[EXERCISE GOAL]:
Find the string "returns" in the records and copy each line where it occurs.

[RECORDS TO PROCESS]:

-.-.-

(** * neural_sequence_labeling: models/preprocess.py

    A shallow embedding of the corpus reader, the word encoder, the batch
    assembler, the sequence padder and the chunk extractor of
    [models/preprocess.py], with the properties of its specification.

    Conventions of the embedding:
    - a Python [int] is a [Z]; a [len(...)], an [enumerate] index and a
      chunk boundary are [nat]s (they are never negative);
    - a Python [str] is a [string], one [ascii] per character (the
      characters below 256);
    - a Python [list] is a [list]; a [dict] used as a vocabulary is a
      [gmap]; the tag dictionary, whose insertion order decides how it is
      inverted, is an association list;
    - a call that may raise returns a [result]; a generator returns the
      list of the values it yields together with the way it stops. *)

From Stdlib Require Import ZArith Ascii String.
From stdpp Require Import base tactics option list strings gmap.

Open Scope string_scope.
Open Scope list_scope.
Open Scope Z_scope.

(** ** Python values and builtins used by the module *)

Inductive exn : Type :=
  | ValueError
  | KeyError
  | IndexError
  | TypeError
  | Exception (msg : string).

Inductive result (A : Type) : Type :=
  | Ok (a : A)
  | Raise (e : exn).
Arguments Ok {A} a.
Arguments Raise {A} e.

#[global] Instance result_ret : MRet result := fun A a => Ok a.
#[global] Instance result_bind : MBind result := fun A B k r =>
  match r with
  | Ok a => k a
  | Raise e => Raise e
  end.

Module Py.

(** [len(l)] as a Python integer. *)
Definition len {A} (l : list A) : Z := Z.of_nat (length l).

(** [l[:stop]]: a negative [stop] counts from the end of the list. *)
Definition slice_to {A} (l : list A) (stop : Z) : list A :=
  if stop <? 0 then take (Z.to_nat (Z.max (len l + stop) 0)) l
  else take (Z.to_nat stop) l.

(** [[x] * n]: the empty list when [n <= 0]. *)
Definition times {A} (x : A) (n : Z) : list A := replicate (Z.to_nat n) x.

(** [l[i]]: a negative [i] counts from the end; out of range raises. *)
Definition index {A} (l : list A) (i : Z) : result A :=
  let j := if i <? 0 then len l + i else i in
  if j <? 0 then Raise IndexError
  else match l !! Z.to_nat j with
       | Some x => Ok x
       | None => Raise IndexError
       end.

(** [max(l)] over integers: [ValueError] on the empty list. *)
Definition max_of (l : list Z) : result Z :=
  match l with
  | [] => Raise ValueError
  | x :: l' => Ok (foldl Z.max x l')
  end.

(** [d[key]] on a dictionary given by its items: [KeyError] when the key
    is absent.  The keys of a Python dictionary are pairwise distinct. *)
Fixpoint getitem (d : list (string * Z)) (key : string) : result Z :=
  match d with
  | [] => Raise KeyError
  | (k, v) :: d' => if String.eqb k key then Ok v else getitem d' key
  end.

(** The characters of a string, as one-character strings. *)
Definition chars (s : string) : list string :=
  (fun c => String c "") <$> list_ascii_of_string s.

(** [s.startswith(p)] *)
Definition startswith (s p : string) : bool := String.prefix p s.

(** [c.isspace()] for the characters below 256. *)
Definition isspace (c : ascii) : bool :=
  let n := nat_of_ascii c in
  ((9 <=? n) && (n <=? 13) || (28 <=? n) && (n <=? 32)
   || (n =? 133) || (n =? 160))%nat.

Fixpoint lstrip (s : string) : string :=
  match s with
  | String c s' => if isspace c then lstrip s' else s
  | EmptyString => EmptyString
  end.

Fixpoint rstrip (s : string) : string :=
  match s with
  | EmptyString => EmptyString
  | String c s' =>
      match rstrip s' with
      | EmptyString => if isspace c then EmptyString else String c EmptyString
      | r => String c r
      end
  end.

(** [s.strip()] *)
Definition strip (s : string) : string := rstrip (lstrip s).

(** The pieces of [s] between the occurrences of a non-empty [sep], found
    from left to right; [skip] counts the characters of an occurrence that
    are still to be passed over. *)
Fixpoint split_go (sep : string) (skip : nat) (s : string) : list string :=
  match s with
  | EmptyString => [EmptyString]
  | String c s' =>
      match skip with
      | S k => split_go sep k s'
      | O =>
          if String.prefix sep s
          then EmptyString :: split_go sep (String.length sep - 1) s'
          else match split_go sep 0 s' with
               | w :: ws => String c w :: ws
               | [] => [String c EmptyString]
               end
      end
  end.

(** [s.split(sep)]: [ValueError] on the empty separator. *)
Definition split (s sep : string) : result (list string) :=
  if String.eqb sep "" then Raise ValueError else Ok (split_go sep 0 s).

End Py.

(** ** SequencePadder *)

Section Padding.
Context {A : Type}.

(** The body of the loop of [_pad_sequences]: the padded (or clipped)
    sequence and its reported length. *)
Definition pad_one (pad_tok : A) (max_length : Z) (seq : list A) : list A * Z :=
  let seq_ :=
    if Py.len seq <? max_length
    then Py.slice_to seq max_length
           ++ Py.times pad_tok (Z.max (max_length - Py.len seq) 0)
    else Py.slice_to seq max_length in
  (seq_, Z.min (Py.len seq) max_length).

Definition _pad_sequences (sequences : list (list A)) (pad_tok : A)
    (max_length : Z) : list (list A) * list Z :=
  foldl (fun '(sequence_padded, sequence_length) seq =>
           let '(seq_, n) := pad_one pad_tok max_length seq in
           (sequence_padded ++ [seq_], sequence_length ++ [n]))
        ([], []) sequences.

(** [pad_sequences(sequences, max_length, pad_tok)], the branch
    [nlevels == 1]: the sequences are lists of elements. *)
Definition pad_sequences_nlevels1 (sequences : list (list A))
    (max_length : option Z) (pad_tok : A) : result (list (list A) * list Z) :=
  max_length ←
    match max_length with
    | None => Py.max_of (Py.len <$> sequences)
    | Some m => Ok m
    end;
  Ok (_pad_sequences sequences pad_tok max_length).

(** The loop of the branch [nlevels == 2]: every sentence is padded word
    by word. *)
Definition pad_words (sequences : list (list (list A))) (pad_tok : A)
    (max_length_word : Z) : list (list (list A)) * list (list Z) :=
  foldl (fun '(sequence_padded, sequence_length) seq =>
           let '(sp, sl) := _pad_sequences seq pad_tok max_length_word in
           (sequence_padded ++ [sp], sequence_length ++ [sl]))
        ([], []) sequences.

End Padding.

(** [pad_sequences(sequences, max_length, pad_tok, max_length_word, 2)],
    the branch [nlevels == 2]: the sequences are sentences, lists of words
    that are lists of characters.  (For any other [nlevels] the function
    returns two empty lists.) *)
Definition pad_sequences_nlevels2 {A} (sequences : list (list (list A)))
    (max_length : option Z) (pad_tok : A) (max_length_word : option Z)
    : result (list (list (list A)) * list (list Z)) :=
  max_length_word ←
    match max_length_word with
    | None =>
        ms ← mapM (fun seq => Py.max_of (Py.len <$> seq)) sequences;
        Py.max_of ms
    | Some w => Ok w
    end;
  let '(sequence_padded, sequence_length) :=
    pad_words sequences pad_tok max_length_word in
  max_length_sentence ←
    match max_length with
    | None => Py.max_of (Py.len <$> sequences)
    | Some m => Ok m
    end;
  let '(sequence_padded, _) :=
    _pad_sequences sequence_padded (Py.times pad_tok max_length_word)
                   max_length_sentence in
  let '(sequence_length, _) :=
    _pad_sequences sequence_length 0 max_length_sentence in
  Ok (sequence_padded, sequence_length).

-.-.-

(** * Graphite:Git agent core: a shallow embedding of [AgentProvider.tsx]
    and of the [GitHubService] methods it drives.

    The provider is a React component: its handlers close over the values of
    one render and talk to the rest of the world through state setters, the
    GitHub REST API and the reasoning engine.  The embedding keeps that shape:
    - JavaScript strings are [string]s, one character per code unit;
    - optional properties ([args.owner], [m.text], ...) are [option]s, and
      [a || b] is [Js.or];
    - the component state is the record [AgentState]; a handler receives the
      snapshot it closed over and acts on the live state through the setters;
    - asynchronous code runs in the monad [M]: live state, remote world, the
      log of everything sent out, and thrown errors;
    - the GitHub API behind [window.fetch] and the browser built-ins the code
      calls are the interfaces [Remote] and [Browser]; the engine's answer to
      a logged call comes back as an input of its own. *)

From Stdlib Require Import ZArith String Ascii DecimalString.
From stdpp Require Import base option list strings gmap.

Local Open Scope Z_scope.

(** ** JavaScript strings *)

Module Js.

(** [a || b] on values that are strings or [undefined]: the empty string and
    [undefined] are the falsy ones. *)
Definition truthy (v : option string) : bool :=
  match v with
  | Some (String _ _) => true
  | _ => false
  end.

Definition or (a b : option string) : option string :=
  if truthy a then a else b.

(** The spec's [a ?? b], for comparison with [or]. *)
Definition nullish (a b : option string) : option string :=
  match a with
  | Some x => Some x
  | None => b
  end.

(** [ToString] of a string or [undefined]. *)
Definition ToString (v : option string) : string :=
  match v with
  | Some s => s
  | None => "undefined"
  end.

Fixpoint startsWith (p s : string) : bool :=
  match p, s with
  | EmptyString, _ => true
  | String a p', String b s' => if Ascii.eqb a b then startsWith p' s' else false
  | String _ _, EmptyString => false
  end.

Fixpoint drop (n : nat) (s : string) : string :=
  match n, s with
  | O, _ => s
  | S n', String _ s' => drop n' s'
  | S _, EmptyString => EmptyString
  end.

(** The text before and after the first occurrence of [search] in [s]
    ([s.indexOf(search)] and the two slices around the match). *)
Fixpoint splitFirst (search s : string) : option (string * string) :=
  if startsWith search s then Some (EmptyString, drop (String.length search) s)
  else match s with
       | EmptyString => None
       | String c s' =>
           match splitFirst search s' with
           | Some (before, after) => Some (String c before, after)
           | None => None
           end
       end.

-.-.-

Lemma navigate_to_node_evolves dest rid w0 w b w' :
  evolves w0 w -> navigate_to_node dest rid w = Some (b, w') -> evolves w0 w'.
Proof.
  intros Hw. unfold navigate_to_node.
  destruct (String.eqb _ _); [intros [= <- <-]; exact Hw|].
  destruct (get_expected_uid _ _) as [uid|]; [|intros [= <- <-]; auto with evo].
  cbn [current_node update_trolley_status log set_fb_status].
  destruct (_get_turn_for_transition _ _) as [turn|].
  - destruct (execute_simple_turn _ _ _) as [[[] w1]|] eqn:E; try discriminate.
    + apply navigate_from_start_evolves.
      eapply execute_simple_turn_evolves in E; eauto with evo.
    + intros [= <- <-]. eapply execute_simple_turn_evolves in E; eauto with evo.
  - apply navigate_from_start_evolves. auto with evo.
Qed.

-.-.-

[ANSWER BELOW]:
    - a call that may raise returns a [result]; a generator returns the
    returns two empty lists.) *)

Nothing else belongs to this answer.